[ACTION ITEM] Starting at the first line and ending at the last, reproduce the records below exactly.
──────── MATERIAL TO PROCESS ────────
(** The map at a branch that has been recorded itself. *)
Definition branch_map (mem : Z -> Z) (arm64_code : Z) (i : nat) : list nat := recorded_before mem arm64_code i ++ [i].

Lemma branch_map_entries mem a i t : translating mem a i t -> (i < 256)%nat ->
  Forall2 (map_entry mem a) (branch_map mem a i) (pc_map (record_pc t).2).
Proof.
  intros Ht Hi. pose proof (pc_map_recorded _ _ _ _ Ht ltac:(lia)) as H.
  assert (Hl : (length (pc_map t) < 256)%nat).
  { rewrite <- (Forall2_length _ _ _ H). unfold recorded_before.
    pose proof (List.filter_length_le (fun j => recorded_at mem (a + 4 * Z.of_nat j)) (seq 0 i)) as Hf.
    rewrite length_seq in Hf. lia. }
  assert (Hr : Records (record_pc ≫= mret)) by (apply records_bind; intros u; apply (safe_keeps_map 0), safe_ret).
  specialize (Hr t Hl). unfold mbind, translator_bind in Hr.
  destruct (record_pc t) as [u t1]. cbn [snd] in *. change ((mret u : translator unit) t1) with (u, t1) in Hr.
  cbn [snd] in Hr. rewrite Hr. apply Forall2_app; [done|]. constructor; [|constructor].
  exists t. split; [done|]. by rewrite (so_cur _ _ _ _ (translating_ok _ _ _ _ Ht)).
Qed.

Lemma find_map_entry mem a l m j s : Forall2 (map_entry mem a) l m -> j ∈ l -> translating mem a j s ->
  let target := a + 4 * Z.of_nat j in
  List.find (fun e => e.1 =? target) m = Some (target, length (x86_out s)).
Proof.
  intros H Hj Hs target. induction H as [|k e l m (s' & Hs' & ->) H IH]; [by apply elem_of_nil in Hj|].
  cbn [List.find fst]. destruct (Z.eqb_spec (a + 4 * Z.of_nat k) target) as [E|E].
  - assert (k = j) as -> by (unfold target in E; lia). by rewrite (translating_fun _ _ _ _ _ Hs' Hs).
  - apply IH. apply elem_of_cons in Hj as [->|]; [unfold target in E; lia | done].
Qed.

Lemma find_no_entry mem a l m target : Forall2 (map_entry mem a) l m ->
  (forall j, j ∈ l -> target <> a + 4 * Z.of_nat j) -> List.find (fun e => e.1 =? target) m = None.
Proof.
  intros H. induction H as [|k e l m (s' & _ & ->) H IH]; intros Hn; [done|].
  cbn [List.find fst]. destruct (Z.eqb_spec (a + 4 * Z.of_nat k) target) as [E|E].
  - destruct (Hn k); [apply elem_of_cons; by left | done].
  - apply IH. intros j Hj. apply Hn. apply elem_of_cons. by right.
Qed.

Lemma elem_of_branch_map mem a i j :
  j ∈ branch_map mem a i <-> j = i \/ (j < i)%nat /\ recorded_at mem (a + 4 * Z.of_nat j) = true.
Proof.
  unfold branch_map, recorded_before. rewrite elem_of_app, list_elem_of_singleton, list_elem_of_In.
  rewrite List.filter_In, in_seq. intuition lia.
Qed.

(** The iteration for a word decoded as B: the branch, then the stores of the live registers. *)
Lemma convert64_instruction_b mem src t : type_at mem src = INSTR_B ->
  exists c, x86_out (convert64_instruction mem src t).2 = x86_out (translate_b (read_le32 mem src) t).2 ++ c /\
    (length c <= 56)%nat.
Proof.
  unfold type_at, convert64_instruction. set (d := default _ _). intros Hd. cbv zeta. rewrite !then_state, Hd.
  change (is_block_terminator INSTR_B) with true. cbv iota. rewrite then_ret. unfold modify. cbn [snd].
  assert (E : (translate_decoded INSTR_B (read_le32 mem src) (d_imm d) t).2 = (translate_b (read_le32 mem src) t).2).
  { change (translate_decoded INSTR_B ?op ?imm) with (_ ← translate_b op; mret tt : translator unit). apply then_ret. }
  rewrite E. set (t1 := (translate_b _ t).2).
  pose proof (safe_store_live_out (set_arm64_cur (src + 4) t1)) as [[(c & O & L) _ _] _].
  exists c. split; [exact O | exact L].
Qed.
────────
[ANSWER FOR THE TASK]
(** The map at a branch that has been recorded itself. *)
Definition branch_map (mem : Z -> Z) (arm64_code : Z) (i : nat) : list nat := recorded_before mem arm64_code i ++ [i].

Lemma branch_map_entries mem a i t : translating mem a i t -> (i < 256)%nat ->
  Forall2 (map_entry mem a) (branch_map mem a i) (pc_map (record_pc t).2).
Proof.
  intros Ht Hi. pose proof (pc_map_recorded _ _ _ _ Ht ltac:(lia)) as H.
  assert (Hl : (length (pc_map t) < 256)%nat).
  { rewrite <- (Forall2_length _ _ _ H). unfold recorded_before.
    pose proof (List.filter_length_le (fun j => recorded_at mem (a + 4 * Z.of_nat j)) (seq 0 i)) as Hf.
    rewrite length_seq in Hf. lia. }
  assert (Hr : Records (record_pc ≫= mret)) by (apply records_bind; intros u; apply (safe_keeps_map 0), safe_ret).
  specialize (Hr t Hl). unfold mbind, translator_bind in Hr.
  destruct (record_pc t) as [u t1]. cbn [snd] in *. change ((mret u : translator unit) t1) with (u, t1) in Hr.
  cbn [snd] in Hr. rewrite Hr. apply Forall2_app; [done|]. constructor; [|constructor].
  exists t. split; [done|]. by rewrite (so_cur _ _ _ _ (translating_ok _ _ _ _ Ht)).
Qed.

Lemma find_map_entry mem a l m j s : Forall2 (map_entry mem a) l m -> j ∈ l -> translating mem a j s ->
  let target := a + 4 * Z.of_nat j in
  List.find (fun e => e.1 =? target) m = Some (target, length (x86_out s)).
Proof.
  intros H Hj Hs target. induction H as [|k e l m (s' & Hs' & ->) H IH]; [by apply elem_of_nil in Hj|].
  cbn [List.find fst]. destruct (Z.eqb_spec (a + 4 * Z.of_nat k) target) as [E|E].
  - assert (k = j) as -> by (unfold target in E; lia). by rewrite (translating_fun _ _ _ _ _ Hs' Hs).
  - apply IH. apply elem_of_cons in Hj as [->|]; [unfold target in E; lia | done].
Qed.

Lemma find_no_entry mem a l m target : Forall2 (map_entry mem a) l m ->
  (forall j, j ∈ l -> target <> a + 4 * Z.of_nat j) -> List.find (fun e => e.1 =? target) m = None.
Proof.
  intros H. induction H as [|k e l m (s' & _ & ->) H IH]; intros Hn; [done|].
  cbn [List.find fst]. destruct (Z.eqb_spec (a + 4 * Z.of_nat k) target) as [E|E].
  - destruct (Hn k); [apply elem_of_cons; by left | done].
  - apply IH. intros j Hj. apply Hn. apply elem_of_cons. by right.
Qed.

Lemma elem_of_branch_map mem a i j :
  j ∈ branch_map mem a i <-> j = i \/ (j < i)%nat /\ recorded_at mem (a + 4 * Z.of_nat j) = true.
Proof.
  unfold branch_map, recorded_before. rewrite elem_of_app, list_elem_of_singleton, list_elem_of_In.
  rewrite List.filter_In, in_seq. intuition lia.
Qed.

(** The iteration for a word decoded as B: the branch, then the stores of the live registers. *)
Lemma convert64_instruction_b mem src t : type_at mem src = INSTR_B ->
  exists c, x86_out (convert64_instruction mem src t).2 = x86_out (translate_b (read_le32 mem src) t).2 ++ c /\
    (length c <= 56)%nat.
Proof.
  unfold type_at, convert64_instruction. set (d := default _ _). intros Hd. cbv zeta. rewrite !then_state, Hd.
  change (is_block_terminator INSTR_B) with true. cbv iota. rewrite then_ret. unfold modify. cbn [snd].
  assert (E : (translate_decoded INSTR_B (read_le32 mem src) (d_imm d) t).2 = (translate_b (read_le32 mem src) t).2).
  { change (translate_decoded INSTR_B ?op ?imm) with (_ ← translate_b op; mret tt : translator unit). apply then_ret. }
  rewrite E. set (t1 := (translate_b _ t).2).
  pose proof (safe_store_live_out (set_arm64_cur (src + 4) t1)) as [[(c & O & L) _ _] _].
  exists c. split; [exact O | exact L].
Qed.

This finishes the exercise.